Industry News

EMV hackers show chip-and-PIN no security panacea

chip-cardThe mobile payments revolution is often seen merely as a battle for convenience. But giving consumers an easier way to shop and pay is only one side of the equation. The other is the promise of radically improving the level of security enjoyed by consumers, merchants and financial institutions alike.

Over the past year, several mass security breaches have shown just how vulnerable users of traditional credit and debit cards are to fraud. But this past month, a lesser-known case showed how even the most secure form of physical cards – so-called “EMV” or “chip-and-PIN” cards – are not airtight.

As explained in articles by Infosecurty magazine and independent security expert Brian Krebs, the problem involved hundreds of thousands of dollars in unauthorized charges on EMV debit cards issued by banks in North America, and allegedly made by fraudsters in Brazil.

For the banks, the attack was especially worrying because, unlike with traditional cards, they cannot effectively mitigate their liability for fraudulent charges on chip-enabled credit/debit cards via the normal dispute mechanisms of Visa and MasterCard. Instead, they are finding themselves on the hook for the charges.

Ironically, the fraud may have been enabled by the sense of security EMV cards can offer, with one impacted bank “rubber-stamping” transactions with incomplete information.

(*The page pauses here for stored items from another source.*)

(** * Projection and rendering core of the 3D-to-2D CAD converter

    A shallow embedding of [CADConverter] from [main.py]: the projector
    ([get_projection]), the geometry extractors ([get_outline_edges],
    [get_filled_projection]), the canvas normalizer ([normalize_coords])
    and the three encoders ([to_dxf], [to_svg], [to_png]).

    Numbers.  The source computes on numpy [float64] arrays.  In the
    converter below coordinates are exact rationals [Q]: every finite
    double is a rational, and array arithmetic is read as exact field
    arithmetic.  Equality of computed coordinates is [Qeq] ([==]), taken
    componentwise on points.  Rounding, overflow and the non-finite
    values of IEEE arithmetic are studied on a second copy of the
    normalizer, [F64.normalize_coords], which runs the same operations on
    binary64 floats; statements of the exact model that bound or compare
    normalized coordinates carry the magnitudes and the tolerance under
    which they also hold of the binary64 run.  The values
    [np.cos(angle)] and [np.sin(angle)] of the isometric view are
    parameters [cos_a], [sin_a] of the development.

    Effects.  Python exceptions are a result type; an encoder returns
    [Ok doc] when control reaches its final save call with document
    [doc], and [Raise e] when an exception escapes before that call, in
    which case nothing has been written. *)

From Stdlib Require Import String Bool ZArith Lia QArith Qminmax Lqa List Floats.
Import ListNotations.
Open Scope Q_scope.

(** ** Exceptions and the result monad *)

Inductive exn : Type :=
| ValueError   (* numpy reductions and [vstack] on an empty input *)
| IndexError.  (* array index out of bounds *)

Inductive result (A : Type) : Type :=
| Ok (a : A)
| Raise (e : exn).
Arguments Ok {A} a.
Arguments Raise {A} e.

Definition bind {A B : Type} (r : result A) (k : A -> result B) : result B :=
  match r with
  | Ok a => k a
  | Raise e => Raise e
  end.

Notation "x <- r ;; k" := (bind r (fun x => k))
  (at level 61, r at next level, right associativity).
Notation "' pat <- r ;; k" := (bind r (fun x => match x with pat => k end))
  (at level 61, pat pattern, r at next level, right associativity).

(** A [for] loop that builds a list, stopping at the first exception. *)
Fixpoint mapM {A B : Type} (f : A -> result B) (l : list A) : result (list B) :=
  match l with
  | [] => Ok []
  | a :: l' =>
      b <- f a ;;
      bs <- mapM f l' ;;
      Ok (b :: bs)
  end.

(** [arr[i]] on the first axis of an array, for a non-negative index
    (numpy wraps a negative one; the faces and unique edges of a mesh
    hold none). *)
Definition getitem {A : Type} (arr : list A) (i : nat) : result A :=
  match nth_error arr i with
  | Some a => Ok a
  | None => Raise IndexError
  end.

(** ** Data model *)

Definition point3 : Type := Q * Q * Q.
Definition point2 : Type := Q * Q.
Definition matrix3 : Type := point3 * point3 * point3.

(** The part of [trimesh.Trimesh] the converter reads: the vertex array,
    the face array (index triples) and the [edges_unique] attribute
    (index pairs), which the mesh library derives from the faces. *)
Record Trimesh : Type := {
  vertices : list point3;
  faces : list (nat * nat * nat);
  edges_unique : list (nat * nat)
}.

(** The invariant of the mesh model: every index is below the vertex count. *)
Definition face_in_range (n : nat) (f : nat * nat * nat) : Prop :=
  let '(a, b, c) := f in (a < n)%nat /\ (b < n)%nat /\ (c < n)%nat.
Definition edge_in_range (n : nat) (e : nat * nat) : Prop :=
  (fst e < n)%nat /\ (snd e < n)%nat.
Definition mesh_wf (m : Trimesh) : Prop :=
  Forall (face_in_range (length (vertices m))) (faces m) /\
  Forall (edge_in_range (length (vertices m))) (edges_unique m).

(** Componentwise equality of computed coordinates. *)
Definition pt_eq (p q : point2) : Prop := fst p == fst q /\ snd p == snd q.
Definition pt3_eq (p q : point3) : Prop :=
  fst (fst p) == fst (fst q) /\ snd (fst p) == snd (fst q) /\ snd p == snd q.

(** ** Small array operations *)

(** Column [k] of a row of a three-column array. *)
Definition axis (k : nat) (v : point3) : Q :=
  let '(x, y, z) := v in
  match k with
  | O => x
  | S O => y
  | _ => z
  end.

(** [arr[:, [i, j]]] *)
Definition take_columns (i j : nat) (arr : list point3) : list point2 :=
  map (fun v => (axis i v, axis j v)) arr.

(** [m.T] *)
Definition transpose (m : matrix3) : matrix3 :=
  let '((a, b, c), (d, e, f), (g, h, i)) := m in
  ((a, d, g), (b, e, h), (c, f, i)).

(** One row of [arr @ m]. *)
Definition row_matmul (v : point3) (m : matrix3) : point3 :=
  let '(x, y, z) := v in
  let '((a, b, c), (d, e, f), (g, h, i)) := m in
  (x * a + y * d + z * g, x * b + y * e + z * h, x * c + y * f + z * i).

(** [arr @ m] *)
Definition matmul (arr : list point3) (m : matrix3) : list point3 :=
  map (fun v => row_matmul v m) arr.

(** The minimum and the maximum of one column whose first entry is [x0]. *)
Definition column_min (x0 : Q) (xs : list Q) : Q := fold_left Qmin xs x0.
Definition column_max (x0 : Q) (xs : list Q) : Q := fold_left Qmax xs x0.

(** [points.min(axis=0)] and [points.max(axis=0)]: numpy refuses to reduce
    an array with no rows. *)
Definition array_min (points : list point2) : result point2 :=
  match points with
  | [] => Raise ValueError
  | p0 :: rest => Ok (column_min (fst p0) (map fst rest),
                      column_min (snd p0) (map snd rest))
  end.

Definition array_max (points : list point2) : result point2 :=
  match points with
  | [] => Raise ValueError
  | p0 :: rest => Ok (column_max (fst p0) (map fst rest),
                      column_max (snd p0) (map snd rest))
  end.

(** [np.where(r == 0, 1, r)] on one entry. *)
Definition where_zero_one (r : Q) : Q := if Qeq_bool r 0 then 1 else r.

(** Python's builtin [max] over the two entries of [range_vals]: the first
    entry is kept unless the second is strictly greater. *)
Definition py_max (a b : Q) : Q := if Qlt_le_dec a b then b else a.

(** [np.vstack] of a list of rows. *)
Definition vstack {A : Type} (rows : list A) : result (list A) :=
  match rows with
  | [] => Raise ValueError
  | _ => Ok rows
  end.

(** ** Output documents *)

Inductive dxf_entity : Type :=
| DxfLine (start finish : point2)
| DxfLwPolyline (points : list point2) (close : bool).

Definition dxf_doc : Type := list dxf_entity.

Inductive svg_element : Type :=
| SvgRect (insert : Z * Z) (size : Z * Z) (fill : string)
| SvgPolygon (points : list point2) (fill stroke : string) (stroke_width : Q)
| SvgLine (start finish : point2) (stroke : string) (stroke_width : Q).

Record svg_doc : Type := {
  svg_size : Z * Z;
  svg_elements : list svg_element
}.

Inductive color : Type :=
| Named (name : string)
| RGB (r g b : Z).

Inductive draw_op : Type :=
| DrawPolygon (points : list point2) (fill outline : color)
| DrawLine (points : list point2) (fill : color) (width : Z).

Record png_image : Type := {
  img_size : Z * Z;
  img_background : color;
  img_ops : list draw_op
}.

(** ** The converter *)

Section Converter.

(** [cos_a, sin_a = np.cos(angle), np.sin(angle)] for [angle = np.radians(45)]. *)
Variables cos_a sin_a : Q.

Definition rot_z : matrix3 :=
  ((cos_a, - sin_a, 0),
   (sin_a, cos_a, 0),
   (0, 0, 1)).

Definition get_projection (mesh : Trimesh) (view : string) : list point2 :=
  let vertices := vertices mesh in
  if (view =? "top")%string then take_columns 0 1 vertices
  else if (view =? "front")%string then take_columns 0 2 vertices
  else if (view =? "side")%string then take_columns 1 2 vertices
  else if (view =? "isometric")%string then
    let vertices := matmul vertices (transpose rot_z) in
    take_columns 0 2 vertices
  else take_columns 0 1 vertices.

Definition get_outline_edges (mesh : Trimesh) (view : string)
  : result (list (point2 * point2)) :=
  let projection := get_projection mesh view in
  mapM (fun edge : nat * nat =>
          p1 <- getitem projection (fst edge) ;;
          p2 <- getitem projection (snd edge) ;;
          Ok (p1, p2))
       (edges_unique mesh).

(** [arr[face]] for an index triple [face]. *)
Definition take_face {A : Type} (arr : list A) (face : nat * nat * nat)
  : result (list A) :=
  let '(a, b, c) := face in mapM (getitem arr) [a; b; c].

Definition get_filled_projection (mesh : Trimesh) (view : string)
  : result (list point2 * list (list point2)) :=
  let projection := get_projection mesh view in
  projected_faces <- mapM (take_face projection) (faces mesh) ;;
  Ok (projection, projected_faces).

Definition normalize_coords (points : list point2) (size margin : Z)
  : result (list point2 * Q) :=
  min_vals <- array_min points ;;
  max_vals <- array_max points ;;
  let range_vals := (fst max_vals - fst min_vals,
                     snd max_vals - snd min_vals) in
  let range_vals := (where_zero_one (fst range_vals),
                     where_zero_one (snd range_vals)) in
  let scale := inject_Z (size - 2 * margin)
               / py_max (fst range_vals) (snd range_vals) in
  let normalized :=
    map (fun p => ((fst p - fst min_vals) * scale + inject_Z margin,
                   (snd p - snd min_vals) * scale + inject_Z margin))
        points in
  Ok (normalized, scale).

(** The default of [normalize_coords]'s [margin] argument. *)
Definition default_margin : Z := 50.

Definition to_dxf (mesh : Trimesh) (view mode : string) : result dxf_doc :=
  if (mode =? "filled")%string then
    '(projection, faces) <- get_filled_projection mesh view ;;
    Ok (map (fun face => DxfLwPolyline (map (fun p => (fst p, snd p)) face) true)
            faces)
  else
    edges <- get_outline_edges mesh view ;;
    Ok (map (fun e => DxfLine (fst (fst e), snd (fst e))
                              (fst (snd e), snd (snd e)))
            edges).

(** The vertical flip [(float(p[0]), float(size - p[1]))]. *)
Definition flip_y (size : Z) (p : point2) : point2 :=
  (fst p, inject_Z size - snd p).

(** The edge loop of the markup and raster encoders: [point_idx] walks
    the normalized array two entries at a time, once per edge. *)
Fixpoint edge_loop {A B : Type} (draw : point2 -> point2 -> B)
    (edges : list A) (normalized : list point2) (point_idx : nat)
  : result (list B) :=
  match edges with
  | [] => Ok []
  | _ :: edges' =>
      p1 <- getitem normalized point_idx ;;
      p2 <- getitem normalized (point_idx + 1) ;;
      rest <- edge_loop draw edges' normalized (point_idx + 2) ;;
      Ok (draw p1 p2 :: rest)
  end.

(** [[p for edge in edges for p in edge]] *)
Definition flatten_edges (edges : list (point2 * point2)) : list point2 :=
  flat_map (fun edge => [fst edge; snd edge]) edges.
(** * trytond-activity: a shallow embedding of [activity.py] and [party.py]

    The module schedules employee activities on top of the Tryton framework.
    This development embeds the handlers that carry the module's logic
    (temporal derivation, calendar colours, busy-hours aggregation, record
    creation, workflow transitions, party copy) and states their properties.

    Conventions of the embedding:
    - a Python [dict] with string keys is a [gmap string value];
    - a raised exception is the [Raise] outcome of the [result] monad;
    - [datetime.date] is its proleptic ordinal (a day number), [datetime.time]
      the microsecond of the day, [datetime.timedelta] a number of
      microseconds, and a naive [datetime.datetime] the number of
      microseconds [ordinal * 86400000000 + microsecond of the day];
    - what the framework provides (transaction context, company and its
      time zone, the wall clock, the numbering sequence, the SQL table) is
      passed explicitly. *)

From Stdlib Require Import ZArith String Ascii List Lia HexadecimalString.
From Stdlib Require Import Floats.PrimFloat Floats.FloatOps Floats.SpecFloat.
From stdpp Require Import base option list gmap strings.

Local Open Scope string_scope.
Local Open Scope Z_scope.

(** ** Python outcomes and values *)

Module Py.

More oddly, the charges were apparently submitted through Visa and MasterCard’s payment networks as chip-enabled transactions – despite the fact that the physical cards involved had never been sent out to customers.

Overall, the “Brazil breach” was made possible by lapses in implementation, rather than any inherent flaw in chip-and-PIN technology.

“Implementation is always critical – even if I have the best standard, if I make mistakes in implementing it there will be problems,” explains Zoltán Ács, director of research and development at Cellum, which was making advances in the area of cryptography even before it began work on mobile payments.

For sure, properly-implemented technology solutions and rigorous anti-fraud processes can make EMV much safer than normal cards. (Ács says that if chip-and-PIN had been used instead of magnetic strips in the point-of-sale terminals at Target, the huge breach suffered by the American retailer might have been avoided.)

Still, even a perfectly-run system of chip-and-PIN is vulnerable, especially in so-called “card-not-present” transactions, when users are not physically present – a use case that is becoming ever more common as the mobile revolution gathers steam. All of which puts a brighter spotlight on the “split secret” mobile payment systems being developed by firms like Cellum, which, if properly implemented, hold the promise of 100% security, 100% of the time.